→ WORK INSTRUCTION:
Among the lines below, return each one that contains the word "true".

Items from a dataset
------------------------------
(** Once the slot of a PDU is free, its check finds nothing. *)
Lemma free_not_due s t : llc_inv s -> am_mode s = true -> checked_by s t (slot_idx t) ->
  slot_free (slot_idx t) s -> due (t + window s) s = None.
Proof.
  intros Hi Hm (_ & c & Hc & Hsc) (e & He & Ha). unfold due. rewrite Hm. cbn [negb]. rewrite Hc. cbn [mbind option_bind].
  rewrite Hsc, slot_idx_nat, He. cbn [mbind option_bind]. by rewrite Ha.
Qed.

(** ** The frame on its way *)

(** The receiver has the bytes [bs] at [b2] of its buffer. *)
Record carried (bs m2 : list Z) (b2 : Z) : Prop := Carried {
  ca_bytes : bytes_ok m2;
  ca_base : 0 <= b2;
  ca_fit : b2 + zlen bs <= zlen m2;
  ca_slice : slice m2 b2 (zlen bs) = bs }.

Lemma carried_app bs1 bs2 m2 b2 : carried (bs1 ++ bs2) m2 b2 -> carried bs1 m2 b2 /\ carried bs2 m2 (b2 + zlen bs1).
Proof.
  intros [Hm Hb Hf Hs]. rewrite zlen_app in *. pose proof (zlen_nonneg bs1). pose proof (zlen_nonneg bs2).
  rewrite slice_app in Hs by lia. apply app_inj_1 in Hs as [H1 H2].
  - split; (constructor; [done|lia|lia|done]).
  - pose proof (zlen_slice m2 b2 (zlen bs1) ltac:(lia) ltac:(lia) ltac:(lia)) as E. unfold zlen in *. lia.
Qed.

Lemma carried_pdu c sn lcid a d m2 b2 :
  carried (llc_pdu c sn lcid a d) m2 b2 -> is_u8 sn -> 0 <= lcid < 16 -> pdu_len c d < 2048 ->
  pdu_in m2 b2 (pdu_len c d) c sn lcid a d.
Proof. intros [Hm Hb Hf Hs] Hsn Hl Hn. rewrite zlen_llc_pdu in *. by constructor. Qed.

Section link.
Context {P : Type} `{IpdcpLaws P} {Q : Type} `{Ipdcp Q}.

(** The two PDUs of a frame as the receiver sees them. *)
Lemma sent_pdus m info s p o m' info' s' p' m2 b2 :
  llc_inv s -> pdu_size (out_pdu info) <= 1500 -> tx_done m info s p o m' info' s' p' -> o <> SFailed ->
  let n := pdu_size (out_pdu info) in
  let A := acks_sent (n - hdr_len_of (crc_on s)) (to_ack_list s) in
  carried (slice m' (pdu_base (out_pdu info)) (out_allocated info' - out_allocated info)) m2 b2 ->
  (with_acks n s = true -> pdu_in m2 b2 (zlen (ack_pdu n s)) (crc_on s) 0 (ll_lcid s) true (ack_bytes A)) /\
  (forall d, o = SData d -> pdu_in m2 (b2 + zlen (ack_pdu n s)) (pdu_len (crc_on s) d) (crc_on s) (sn_counter s) (ll_lcid s) false d).
Proof.
  intros Hi Hn Hd Ho n A Hc. pose proof (td_report _ _ _ _ _ _ _ _ _ Hd) as Hrep. fold n in Hrep. cbn zeta in Hrep.
  set (bs := tx_bytes n s o) in *.
  assert (out_allocated info' = out_allocated info + zlen bs /\ zlen bs <= n /\ slice m' (pdu_base (out_pdu info)) (zlen bs) = bs)
    as (Ha & Hl & Hs) by by destruct o. clear Hrep.
  replace (out_allocated info' - out_allocated info) with (zlen bs) in Hc by lia. rewrite Hs in Hc.
  unfold bs, tx_bytes in Hc, Hl. rewrite zlen_app in Hl. apply carried_app in Hc as [Hc1 Hc2]. split.
  - unfold ack_pdu in *. intros Hw. rewrite Hw in *. fold A in Hl, Hc1 |- *. pose proof Hl as Hl'. rewrite zlen_llc_pdu in *.
    apply carried_pdu; [done|ulia|apply (vi_lcid _ Hi)|]. clear Hc2. destruct o as [|x|]; try (rewrite zlen_nil in Hl'; lia).
    pose proof (zlen_nonneg (llc_pdu (crc_on s) (sn_counter s) (ll_lcid s) false x)). lia.
  - intros d ->. pose proof (zlen_nonneg (ack_pdu n s)) as H0'. rewrite zlen_llc_pdu in Hl.
    apply carried_pdu; [done|apply (vi_sn _ Hi)|apply (vi_lcid _ Hi)|lia].
Qed.

Lemma acks_sent_ok k s : llc_inv s -> Forall ack_ok (acks_sent k (to_ack_list s)).
Proof. intros Hi. apply Forall_take, (vi_acks _ Hi). Qed.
------------------------------
→ ANSWER BELOW:
Lemma free_not_due s t : llc_inv s -> am_mode s = true -> checked_by s t (slot_idx t) ->
  (with_acks n s = true -> pdu_in m2 b2 (zlen (ack_pdu n s)) (crc_on s) 0 (ll_lcid s) true (ack_bytes A)) /\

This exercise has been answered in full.